15.3 The Developer shall keep the Project Facilities in a clean, tidy and orderly
condition free of litter.
15.4 In the event the developer does not maintain the Project and it has become
unsafe for the use, MPSTDC shall have the right to get it repaired at the cost
of Developer and in case of non-payment of such cost by Developer,
MPSTDC shall have the right to recover the amount by en-cashing the
Operation & Maintenance Security and appropriate the proceeds thereof.
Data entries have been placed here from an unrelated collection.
(** * Trading Risk Assistant: the decision engine of [bot/risk_logic.py]

    A shallow embedding of the risk engine (configuration lookup, hard-stop
    gate, score calculator, risk tiers, lot sizing and the [evaluate]
    pipeline) together with the properties the specification states about it.

    Conventions of the embedding.
    - Python objects are values of [value]: the scalars [None], [bool],
      numbers and [str], and the containers [list] and [dict] that
      [yaml.safe_load] produces.  Answers, statistics and trade details are
      scalars; the configuration is an arbitrary value.
    - Python [int] and [float] are both embedded as exact rationals ([Q]):
      the arithmetic of the source is read over the rationals, so rounding
      of binary floating point (and [nan]/[inf]) is outside the model.
      [bool] counts as the numbers 0 and 1, as in Python.
    - [round(x, 2)] and [str.upper] are builtins of the runtime, like the
      texts that an f-string substitutes: the statements hold for every
      runtime whose rounding gives a nearest hundredth, whichever way a tie
      falls; the concrete runs use one that upper-cases the ASCII letters
      and rounds a tie to the even hundredth.
    - A [dict] is an association list with string keys, looked up from the
      front; insertion keeps the position of an existing key.
    - Exceptions are explicit: a method that can raise returns a [result]. *)

From Stdlib Require Import ZArith QArith Qround String Ascii List Bool Lia Lqa.
Import ListNotations.

Set Warnings "-register-all".
Local Open Scope string_scope.
Local Open Scope Q_scope.

(** ** Python values and exceptions *)

Inductive scalar : Type :=
| SNone
| SBool (b : bool)
| SNum (q : Q)
| SStr (s : string).

Inductive value : Type :=
| VAtom (a : scalar)
| VList (l : list value)
| VDict (d : list (string * value)).

Abbreviation VNone := (VAtom SNone).
Abbreviation VBool b := (VAtom (SBool b)).
Abbreviation VNum q := (VAtom (SNum q)).
Abbreviation VStr s := (VAtom (SStr s)).

Inductive exn : Type :=
| TypeError
| AttributeError
| ZeroDivisionError
| KeyError (key : string)
| FileNotFoundError (path : string)
| YAMLError.

Inductive result (A : Type) : Type :=
| Ok (a : A)
| Raise (e : exn).

Arguments Ok {A} a.
Arguments Raise {A} e.

Definition bind {A B : Type} (r : result A) (k : A -> result B) : result B :=
  match r with
  | Ok a => k a
  | Raise e => Raise e
  end.

Notation "x <- r ;; k" := (bind r (fun x => k))
  (at level 61, r at next level, right associativity).
Notation "' pat <- r ;; k" := (bind r (fun x => match x with pat => k end))
  (at level 61, pat pattern, r at next level, right associativity).

(** ** Dictionaries *)

Definition dict (A : Type) : Type := list (string * A).

Fixpoint dict_lookup {A : Type} (d : dict A) (k : string) : option A :=
  match d with
  | [] => None
  | (k', v) :: rest => if String.eqb k' k then Some v else dict_lookup rest k
  end.

(** [d.get(k, default)] *)
Definition dict_get {A : Type} (d : dict A) (k : string) (default : A) : A :=
  match dict_lookup d k with
  | Some v => v
  | None => default
  end.

(** [k in d] *)
Definition dict_mem {A : Type} (d : dict A) (k : string) : bool :=
  match dict_lookup d k with
  | Some _ => true
  | None => false
  end.

(** [d[k]] *)
Definition dict_item {A : Type} (d : dict A) (k : string) : result A :=
  match dict_lookup d k with
  | Some v => Ok v
  | None => Raise (KeyError k)
  end.

(** [d[k] = v] *)
Fixpoint dict_set {A : Type} (d : dict A) (k : string) (v : A) : dict A :=
  match d with
  | [] => [(k, v)]
  | (k', v') :: rest =>
      if String.eqb k' k then (k', v) :: rest else (k', v') :: dict_set rest k v
  end.

(** [l.append(x)] *)
Definition append {A : Type} (l : list A) (x : A) : list A := (l ++ [x])%list.

(** ** Operators of the language, as the source uses them *)

Definition scalar_num (a : scalar) : option Q :=
  match a with
  | SNum q => Some q
  | SBool b => Some (if b then 1 else 0)
  | SNone | SStr _ => None
  end.

Definition as_num (v : value) : option Q :=
  match v with
  | VAtom a => scalar_num a
  | VList _ | VDict _ => None
  end.

(** A numeric operand of an arithmetic operator; anything else is a
    [TypeError].  (Where Python would repeat a [str] or [list] multiplied
    by an [int], the source at once adds the product to a [float] or divides
    by it, which raises the same [TypeError].) *)
Definition to_num (v : value) : result Q :=
  match as_num v with
  | Some q => Ok q
  | None => Raise TypeError
  end.

Definition Qltb (x y : Q) : bool := negb (Qle_bool y x).

(** [a < b] with a scalar on the left: numbers with numbers, strings with
    strings; every other pairing, and every container, is a [TypeError]. *)
Definition py_lt (a : scalar) (b : value) : result bool :=
  match a, b with
  | SStr s, VStr t => Ok (String.ltb s t)
  | _, _ =>
      match scalar_num a, as_num b with
      | Some x, Some y => Ok (Qltb x y)
      | _, _ => Raise TypeError
      end
  end.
In
case of such encashment, the Developer shall be liable to replenish the O&M
Security within a period of 15 days of such encashment, failing which
MPSTDC shall have the right to take action for termination of Development
Agreement.
15.5 The Developer shall undertake periodic (at least once every three months)
inspection of the Project to determine the condition of the Project including its
compliance or otherwise with the Specifications and Standards and the
maintenance required.
15.6 MPSTDC may inspect the Project at any time for a review of the compliance
by the Developer with its maintenance obligations under this Agreement.
16 DEVELOPMENT FEE
16.1 In consideration of the Development Rights granted hereunder, the Developer
shall pay to MPSTDC during the Development Period and commencing from
the Project Completion Date, as Development Fee, ` 1.50 /sqmt. per annum.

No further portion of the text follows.